Dans ce court roman, on retrouve le narrateur de « Faire l’amour » bien que l’intrigue soit antérieure.
Le narrateur, en voyage à Shanghai, se voit offrir un téléphone portable par le chinois Zhang Xiantgzhi, un curieux personnage qui ne va plus le quitter. A travers son périple en Chine, notre héros vivra des aventures surprenantes. Il sera irrésistiblement attiré par Li Qi, jeune et jolie chinoise au comportement énigmatique.
Une des scènes du roman se déroule de nuit dans les méandres de Pékin où nos trois personnages serrés sur une vieille moto fuient des poursuivants invisibles.
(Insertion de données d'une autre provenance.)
(* ===== verification/BoundaryProps.v ===== *)
(** * Properties of the boundary of an epoch

    What is computed when the first block of an epoch arrives and what is written once
    it is stable, together: no money is created or lost, the overlay announces what
    flushing writes, and a transition that was interrupted is resumed. *)

From Stdlib Require Import QArith.
From S2P Require Import Prelude EraHistory UplcSyntax SortedPairs ProtocolParameters Governance Summary PoolsUpdates StakeSummary StakeProps Rewards RewardsProps ProposalsForest ForestProps Ratification RatificationProps EpochTransition EpochGovernance EpochProps EpochBoundary.
Import RewardsState GovernanceUpdates Store Overlay.
Import Stake(AccountRow, arow_rewards).
#[local] Open Scope Z_scope.

(** ** Pieces of the transition *)

Lemma pools_updates_ok {E : Type} epoch pools : map_Forall (Pools.pool_ok epoch) pools → total Pools.deposit pools <= u64_max →
  ∃ pu, Pools.Updates_new (E := E) (map_to_list pools) epoch = Ok pu ∧ pools_ok pools pu.
Proof.
  intros Hok Hmax. destruct (Pools.boundary_outcomes (E := E) epoch pools Hok Hmax) as (u & pools' & Hb & Hout & Href & Htot).
  unfold Pools.boundary in Hb. destruct (Pools.Updates_new (map_to_list pools) epoch) as [pu| | |]; [|done..].
  cbn [mbind exec_bind] in Hb. injection Hb as -> <-. exists u. split; [done|].
  pose proof (Pools.outcomes_deposit epoch pools _ Hout) as Hdep. split.
  - intros a n Ha. specialize (Href a). unfold Pools.refund in Href. rewrite Ha in Href. cbn in Href. subst n.
    apply total_nonneg. intros id pool Hp. apply Hok in Hp as [_ Hd _]. unfold Pools.released_to, Pools.released.
    repeat case_match; lia.
  - apply total_nonneg. intros id pool. rewrite Hout. intros (p & Hp & Ho)%bind_Some. apply Hok in Hp as [_ Hd _].
    pose proof (Pools.outcome_deposit epoch p) as Hx. rewrite Ho in Hx. cbn in Hx. unfold Pools.released in Hx.
    unfold Pools.outcome in Ho. cbv zeta in Ho. fold (Pools.pool_is_retiring epoch p) in Ho.
    destruct (Pools.pool_is_retiring epoch p); [done|]. lia.
  - unfold sum_amounts. rewrite Htot. done.
Qed.

(** Amounts whose account cannot be paid. *)
Definition lost_by (reachable : Credential → bool) (x : Credential * Z) : Z := if reachable x.1 then 0 else x.2.

Lemma unpayable_ok {E : Type} (reachable : Credential → bool) (l : list (Credential * Z)) : Forall (λ x : Credential * Z, 0 <= x.2) l → ∀ n, 0 <= n → n + stake_of snd l <= u64_max →
  for_in (E := E) l (λ n (x : Credential * Z), if reachable x.1 then Ok n else u64_add n x.2) n = Ok (n + stake_of (lost_by reachable) l).
Proof.
  induction 1 as [|x l Hx Hl IH]; intros n Hn Hmax; cbn [for_in].
  { change (stake_of (lost_by reachable) []) with 0. by rewrite Z.add_0_r. }
  rewrite stake_of_cons in *. pose proof (stake_nonneg snd l Hl). unfold lost_by at 1. destruct (reachable x.1).
  - cbn [mbind exec_bind]. rewrite IH by lia. done.
  - rewrite u64_add_le by lia. cbn [mbind exec_bind]. rewrite IH by lia. f_equal. lia.
Qed.

(** A change of the treasury, as a signed number. *)
Definition delta_of (d : TreasuryDelta) : Z := match d with DeltaZero => 0 | DeltaCredit n => n | DeltaDebit n => - n end.

Lemma treasury_delta_add_ok {E : Type} d n : 0 <= n → delta_of d + n <= u64_max →
  ∃ d', treasury_delta_add (E := E) d n = Ok d' ∧ delta_of d' = delta_of d + n.
Proof.
  intros Hn Hmax. destruct d as [|m|m]; cbn [treasury_delta_add delta_of] in *.
  - by eexists.
  - rewrite u64_add_le by lia. cbn [mbind exec_bind]. by eexists.
  - eexists. split; [done|]. destruct (Z.ltb_spec n m); [cbn; lia|]. destruct (Z.ltb_spec m n); cbn; lia.
Qed.

(** The tax of the rewards that become effective, if they do. *)
Definition tax_of {E : Type} (effective : option Effective) : exec E Z :=
  match effective with Some r => effective_delta_treasury r | None => Ok 0 end.

Lemma transition_ok {E : Type} effective tax pu gu dons reachable o : 0 <= epoch o → epoch o + 1 <= u64_max →
  nonneg (Pools.refunds pu) → nonneg (deposit_refunds gu) → nonneg (treasury_withdrawals gu) → 0 <= dons →
  tax_of (E := E) effective = Ok tax → 0 <= tax →
  tax + dons + sum_amounts (Pools.refunds pu) + sum_amounts (deposit_refunds gu) + sum_amounts (treasury_withdrawals gu) <= u64_max →
  ∃ d, transition (E := E) effective pu gu dons reachable o =
    Ok (mkStateOverlay (epoch o + 1) (most_recent_snapshot o) (match effective with Some r => IsEffective r | None => NotReady end)
      (Some pu) (Some gu) d) ∧
    delta_of d = tax + dons + stake_of (lost_by reachable)
      (map_to_list (Pools.refunds pu) ++ map_to_list (deposit_refunds gu) ++ map_to_list (treasury_withdrawals gu)) -
      sum_amounts (treasury_withdrawals gu).
Proof.
  intros He0 He Hp Hg Hw Hd Htax Ht0 Hmax. unfold transition. rewrite u64_add_le by lia. cbn [mbind exec_bind]. set (l := _ ++ _).
  assert (Forall (λ x : Credential * Z, 0 <= x.2) l) as Hnn by (repeat (apply Forall_app; split); by apply payouts_nonneg).
  assert (stake_of snd l = sum_amounts (Pools.refunds pu) + (sum_amounts (deposit_refunds gu) + sum_amounts (treasury_withdrawals gu))) as Hsl
    by (unfold l; by rewrite !stake_of_app).
  pose proof (sum_amounts_nonneg _ Hp). pose proof (sum_amounts_nonneg _ Hg). pose proof (sum_amounts_nonneg _ Hw).
  assert (0 <= stake_of (lost_by reachable) l <= stake_of snd l) as Hlb.
  { split.
    - apply stake_nonneg. eapply Forall_impl; [exact Hnn|]. intros x Hx. cbn in Hx. unfold lost_by. by destruct (reachable x.1).
    - apply stake_of_le. intros x Hin. rewrite Forall_forall in Hnn. specialize (Hnn x Hin). unfold lost_by. destruct (reachable x.1); lia. }
  unfold unpayable. rewrite unpayable_ok by (done || lia). cbn [mbind exec_bind].
  unfold u64_sum. rewrite u64_sum_ok; rewrite ?map_snd_sum; [|by apply map_snd_nonneg|lia]. cbn [mbind exec_bind].
  fold (tax_of (E := E) effective). rewrite Htax. cbn [mbind exec_bind].
  destruct (treasury_delta_add_ok (E := E) (DeltaDebit (0 + sum_amounts (treasury_withdrawals gu))) tax) as (d1 & -> & Hd1);
    [lia|cbn; lia|]. cbn [mbind exec_bind delta_of] in *.
  destruct (treasury_delta_add_ok (E := E) d1 dons) as (d2 & -> & Hd2); [lia|lia|]. cbn [mbind exec_bind].
  destruct (treasury_delta_add_ok (E := E) d2 (0 + stake_of (lost_by reachable) l)) as (d3 & -> & Hd3); [lia|lia|]. cbn [mbind exec_bind].
  eexists. split; [done|]. lia.
Qed.

(** ** The boundary *)

(** What holds when an epoch ends: [t0] is the store, to which [t] adds the [view] of
    the volatile database, [r] are the rewards, and ratification can be run on
    whatever the treasury holds. *)
Record crossing (h : EraHistory) (next_epoch : Z) (r : Computed) (context : Z → exec StateError RatificationContext)
    (view : VolatileView) (t0 t : Tables) (aside : Z) : Prop := {
  cr_settles : settles t0 view t;
  cr_tables : tables_ok t;
  cr_donated : 0 <= donations (db_pots t0) ∧ 0 <= view_donations view;
  cr_rewards : computed_ok t0 aside r;
  cr_reserves : delta_reserves r <= reserves (db_pots t);
  cr_pools : map_Forall (Pools.pool_ok next_epoch) (db_pools t);
  cr_max : 2 * (ada t + aside) <= u64_max;
  cr_context : ∀ funds, 0 <= funds < u64_max → ∃ ctx, context funds = Ok ctx ∧ ctx_treasury ctx = funds ∧
    boundary_ok h (map (λ p, (p.1, candidate_from p.2)) (view_proposals view)) (proposals_roots t0) ctx }.

(** The rewards that become effective then. *)
Definition effective_rewards_of (r : Computed) (view : VolatileView) (t0 : Tables) : Effective :=
  Effective_new r (unclaimed_rewards r (view_unreachable t0 view (pools_owners r))).

(** The view of a store the volatile database adds nothing to, as when the node starts. *)
Definition settled (t : Tables) : VolatileView :=
  mkVolatileView (map_to_list (db_pools t)) (map_to_list (db_proposals t)) ∅ ∅ 0.

Section Boundary.
Context `{S : Forest.UnstableSort} {Hsort : Forest.UnstableSortLaws S}.
Context {h : EraHistory} {next_epoch : Z} {r : Computed} {context : Z → exec StateError RatificationContext}.
Context {view : VolatileView} {t0 t : Tables} {aside : Z} (Hcross : crossing h next_epoch r context view t0 t aside).
Let r' : Effective := effective_rewards_of r view t0.
Let funds : Z := treasury (db_pots t) + (delta_treasury r + lost_rewards r').

(** The updates of pools and of governance at the boundary. *)
Record boundary_updates (pu : Pools.PoolsEpochTransitionUpdates) (ctx : RatificationContext) (gu : GovernanceUpdates) : Prop := {
  bu_pools : Pools.Updates_new (E := StateError) (view_pools view) next_epoch = Ok pu;
  bu_context : context funds = Ok ctx;
  bu_governance : GovernanceUpdates_new (proposals_roots t0) (view_proposals view) h ctx = Ok gu;
  bu_pools_ok : pools_ok (db_pools t) pu;
  bu_updates_ok : updates_ok (db_proposals t) funds gu }.

Lemma cross_payable : payable r' (db_accounts t).
Proof using Hcross. eapply effective_payable; apply Hcross. Qed.

Lemma cross_bounds : 0 <= total_rewards r' ∧ 0 <= delta_treasury r ∧ 0 <= aside ∧ 0 <= lost_rewards r' <= total_rewards r' ∧
  0 <= total Pools.deposit (db_pools t) ∧ 0 <= total row_deposit (db_proposals t) ∧ 0 <= total arow_rewards (db_accounts t) ∧
  delta_treasury r + total_rewards r' <= reserves (db_pots t) + aside.
Proof using Hcross.
  pose proof cross_payable as Hp. destruct Hcross as [_ [Ha Ht Hr Hf Hd Hpl Hpp _ _] _ [_ Hg Htot Htax Hrs [Has Heq] _] Hres _ Hmax _].
  pose proof (total_nonneg arow_rewards _ Ha). pose proof (total_nonneg Pools.deposit _ Hpl). pose proof (total_nonneg row_deposit _ Hpp).
  change (total_rewards r') with (total_rewards r). assert (0 <= total_rewards r) by (rewrite <- Htot; by apply stake_nonneg).
  unfold ada in Hmax. destruct (lost_rewards_ok (E := StateError) r' _ Hp) as [_ Hl]; [change (total_rewards r') with (total_rewards r); lia|].
  change (total_rewards r') with (total_rewards r) in Hl. lia.
Qed.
La scène est incroyable et, à l’incompréhension du narrateur, s’ajoute la frénésie d’une course dans une ville qui ne dort jamais. Le rendu est hallucinant et c’est captivant.
La description des villes chinoises, de ses moyens de locomotion, sont très réalistes, on sent à chaque pas la vie trépidante d’une Chine moderne. Le narrateur, qui est là pour faire du tourisme, ne va rien faire comme prévu et ce ne sont que fuites, changements, qui déroutent tout autant le narrateur que le lecteur.
La seconde partie de l’histoire se poursuit loin de la Chine puisque le narrateur va quitter la Chine très vite pour aller retrouver Marie dont le père vient de mourir. S’installe une distance entre les deux amants, qui se fuient pour mieux se retrouver. L’ambiance est plus romantique, moins énigmatique que dans la première partie.
L’intrigue est mince, il n’y a pas de grand drame et pourtant, on est captivé par le récit de ce personnage dont on suit page après page les sentiments, les hésitations et les pensées parfois décousues. Il semble contempler sa vie et cette vulnérabilité nous le rend attachant
Le style, fluide et direct, colle parfaitement à cette histoire très contemporaine.
Un roman que j’ai lu très vite avec beaucoup de plaisir.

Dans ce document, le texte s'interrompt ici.